Input data ::
^^^^^^^^
(** ** Doubles *)

Lemma mul64To128M_high a b :
  0 <= a < 2 ^ 64 -> 0 <= b < 2 ^ 64 ->
  let z := softfloat_mul64To128M a b in
  let sigZ := u64 (nth 3 z 0 .<< 32) .| nth 2 z 0 in
  (if nz (nth 1 z 0) || nz (nth 0 z 0) then sigZ .| 1 else sigZ) = jdiv (a * b) (2 ^ 64).
Proof.
  intros Ha Hb z sigZ; pose proof (mul64To128M_words a b Ha Hb) as W; fold z in W.
  assert (R : exists w0 w1 w2 w3, z = [u32 w0; u32 w1; u32 w2; u32 w3])
    by (unfold z, softfloat_mul64To128M; eauto).
  destruct R as (w0 & w1 & w2 & w3 & Ez); subst sigZ; rewrite Ez in *; cbn [nth words] in *.
  pose proof (u32_range w0); pose proof (u32_range w1).
  pose proof (u32_range w2); pose proof (u32_range w3).
  rewrite u64_shl32, Z.mod_small, lor_add_disjoint by lia.
  set (hi := u32 w3 * 2 ^ 32 + u32 w2); set (lo := u32 w0 + 2 ^ 32 * u32 w1).
  assert (E : a * b = lo + hi * 2 ^ 64) by (subst hi lo; lia).
  unfold jdiv, jam, inexact; rewrite E, Z.div_add, Z.mod_add, Z.div_small, Z.mod_small by lia.
  replace (nz lo) with (nz (u32 w1) || nz (u32 w0)); [reflexivity|].
  subst lo; unfold nz; apply eq_true_iff_eq.
  rewrite orb_true_iff, !negb_true_iff, !Z.eqb_neq; lia.
Qed.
^^^^^^^^
Task goal ::
Until the last line is reached, keep transcribing the data exactly.

Exercise response ::
(** ** Doubles *)

Lemma mul64To128M_high a b :
  0 <= a < 2 ^ 64 -> 0 <= b < 2 ^ 64 ->
  let z := softfloat_mul64To128M a b in
  let sigZ := u64 (nth 3 z 0 .<< 32) .| nth 2 z 0 in
  (if nz (nth 1 z 0) || nz (nth 0 z 0) then sigZ .| 1 else sigZ) = jdiv (a * b) (2 ^ 64).
Proof.
  intros Ha Hb z sigZ; pose proof (mul64To128M_words a b Ha Hb) as W; fold z in W.
  assert (R : exists w0 w1 w2 w3, z = [u32 w0; u32 w1; u32 w2; u32 w3])
    by (unfold z, softfloat_mul64To128M; eauto).
  destruct R as (w0 & w1 & w2 & w3 & Ez); subst sigZ; rewrite Ez in *; cbn [nth words] in *.
  pose proof (u32_range w0); pose proof (u32_range w1).
  pose proof (u32_range w2); pose proof (u32_range w3).
  rewrite u64_shl32, Z.mod_small, lor_add_disjoint by lia.
  set (hi := u32 w3 * 2 ^ 32 + u32 w2); set (lo := u32 w0 + 2 ^ 32 * u32 w1).
  assert (E : a * b = lo + hi * 2 ^ 64) by (subst hi lo; lia).
  unfold jdiv, jam, inexact; rewrite E, Z.div_add, Z.mod_add, Z.div_small, Z.mod_small by lia.
  replace (nz lo) with (nz (u32 w1) || nz (u32 w0)); [reflexivity|].
  subst lo; unfold nz; apply eq_true_iff_eq.
  rewrite orb_true_iff, !negb_true_iff, !Z.eqb_neq; lia.
Qed.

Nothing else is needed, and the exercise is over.